WORK REQUEST: Transcribe verbatim every line from the line containing "again whenever a" to the end of the entries, including both endpoints. Output nothing beyond those lines.

[Opening EXTRACTED ENTRIES section]

(** X5.  A status check never writes a capture file and never prints.  It
    writes at most one metadata record, the one of the id it checks, and
    only when it reports [completed]; and whatever it reports, that record
    keeps its [task_id], [pid], [command] and [started_at]. *)
Theorem check_touches_only_its_record (tid sm : pystr) (w w' : World)
    (r : res status_info) :
  with_suffix E tid (lit ".meta") = Some sm ->
  check_task_status E tid w = (r, w') ->
  captures w' = captures w /\
  sent w' = sent w /\
  (forall p, p <> sm -> metas w' !! p = metas w !! p) /\
  ((forall result el, r <> Ok (Completed tid result el)) -> metas w' = metas w) /\
  (forall md, metas w !! sm = Some md ->
     exists md',
       metas w' !! sm = Some md' /\
       task_id md' = task_id md /\ pid md' = pid md /\
       command md' = command md /\ started_at md' = started_at md).
Proof.
  intros Hsm Hc. pose proof (check_frame _ _ _ _ Hc) as (Hcap & Hsent & Hother & Hsame).
  split; [done|]. split; [done|]. split.
  { intros p Hp. apply Hother. congruence. }
  split; [done|]. intros md Hmd.
  destruct r as [[error | ? el cmd | ? result el] | e];
    try (rewrite Hsame by done; by exists md).
  revert Hc.
  destruct (with_suffix E tid (lit ".stdout")) as [so|] eqn:Hso.
  2: { unfold check_task_status, task_file, bind, lift, get_world, path_exists.
       rewrite Hsm, Hmd, Hso. discriminate. }
  destruct (with_suffix E tid (lit ".stderr")) as [se|] eqn:Hse.
  2: { unfold check_task_status, task_file, bind, lift, get_world, path_exists.
       rewrite Hsm, Hmd, Hso, Hse. discriminate. }
  rewrite (check_found E tid sm so se (conj Hsm (conj Hso Hse)) w md Hmd).
  cbv zeta.
  destruct (path_exists E so _) as [a|?]; [|discriminate].
  destruct (path_exists E se _) as [b|?]; [|discriminate].
  destruct (a || b).
  - destruct (Qltb _ _); [discriminate|].
    destruct (read_text E (captures w !! so)); [|discriminate].
    destruct (read_text E (captures w !! se)); [|discriminate].
    intros [= _ _ _ <-].
    cbn [advance with_meta metas]. rewrite lookup_insert_eq. by eexists.
  - intros [= _ _ _ <-].
    cbn [advance with_meta metas]. rewrite lookup_insert_eq. by eexists.
Qed.

(** X6.  A check never reads the stored [status], [completed_at], [task_id]
    or [pid]: two records with the same [started_at] and [command] get the
    same report.  So a task persisted as completed is reported [running]
    again whenever a capture file is fresh. *)
Theorem check_ignores_stored_status (tid sm so se : pystr) (w : World)
    (md md' : metadata_record) :
  task_paths E tid sm so se ->
  metas w !! sm = Some md ->
  started_at md' = started_at md ->
  command md' = command md ->
  fst (check_task_status E tid (with_meta sm md' w))
  = fst (check_task_status E tid w).
Proof.
  intros Hpaths Hmd Hs Hc.
  rewrite (check_found E tid sm so se Hpaths w md Hmd).
  erewrite (check_found E tid sm so se Hpaths (with_meta sm md' w));
    [|apply lookup_insert_eq].
  cbv zeta. cbn [with_meta captures ticks]. rewrite Hs, Hc.
  destruct (path_exists E so _) as [a|?];
    [destruct (path_exists E se _) as [b|?]|]; try reflexivity.
  destruct (a || b); [destruct (Qltb _ _)|]; try reflexivity.
  destruct (read_text E (captures w !! so));
    [destruct (read_text E (captures w !! se))|]; reflexivity.
Qed.

End InspectorFrame.

(** [check_ignores_stored_status] on the sample task: persisted as
    completed an hour ago, with a capture written three seconds ago, it is
    reported running. *)
Lemma check_ignores_stored_status_witness :
  fst (check_task_status (sample_env (ticking 1003) RunTimeoutExpired) TID
         (with_meta TID_META
            (Metadata TID 4242 (lit "completed") (lit "codex exec hi") 995 (Some 999%Q))
            w_task))
  = Ok (Running TID 9 (lit "codex exec hi")).
Proof.
  refine (eq_trans
            (check_ignores_stored_status
               (sample_env (ticking 1003) RunTimeoutExpired)
               TID TID_META TID_STDOUT TID_STDERR w_task TID_RECORD
               (Metadata TID 4242 (lit "completed") (lit "codex exec hi") 995
                         (Some 999%Q))
               (sample_paths _ _) eq_refl eq_refl eq_refl) _).
  reflexivity.
Defined.

(** ** The dispatcher: one request, one response *)

Section Responses.
Context (E : Env).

[Closing EXTRACTED ENTRIES section]

OUTPUT OF THE EXERCISE:
    again whenever a capture file is fresh. *)
Theorem check_ignores_stored_status (tid sm so se : pystr) (w : World)
    (md md' : metadata_record) :
  task_paths E tid sm so se ->
  metas w !! sm = Some md ->
  started_at md' = started_at md ->
  command md' = command md ->
  fst (check_task_status E tid (with_meta sm md' w))
  = fst (check_task_status E tid w).
Proof.
  intros Hpaths Hmd Hs Hc.
  rewrite (check_found E tid sm so se Hpaths w md Hmd).
  erewrite (check_found E tid sm so se Hpaths (with_meta sm md' w));
    [|apply lookup_insert_eq].
  cbv zeta. cbn [with_meta captures ticks]. rewrite Hs, Hc.
  destruct (path_exists E so _) as [a|?];
    [destruct (path_exists E se _) as [b|?]|]; try reflexivity.
  destruct (a || b); [destruct (Qltb _ _)|]; try reflexivity.
  destruct (read_text E (captures w !! so));
    [destruct (read_text E (captures w !! se))|]; reflexivity.
Qed.

End InspectorFrame.

(** [check_ignores_stored_status] on the sample task: persisted as
    completed an hour ago, with a capture written three seconds ago, it is
    reported running. *)
Lemma check_ignores_stored_status_witness :
  fst (check_task_status (sample_env (ticking 1003) RunTimeoutExpired) TID
         (with_meta TID_META
            (Metadata TID 4242 (lit "completed") (lit "codex exec hi") 995 (Some 999%Q))
            w_task))
  = Ok (Running TID 9 (lit "codex exec hi")).
Proof.
  refine (eq_trans
            (check_ignores_stored_status
               (sample_env (ticking 1003) RunTimeoutExpired)
               TID TID_META TID_STDOUT TID_STDERR w_task TID_RECORD
               (Metadata TID 4242 (lit "completed") (lit "codex exec hi") 995
                         (Some 999%Q))
               (sample_paths _ _) eq_refl eq_refl eq_refl) _).
  reflexivity.
Defined.

(** ** The dispatcher: one request, one response *)

Section Responses.
Context (E : Env).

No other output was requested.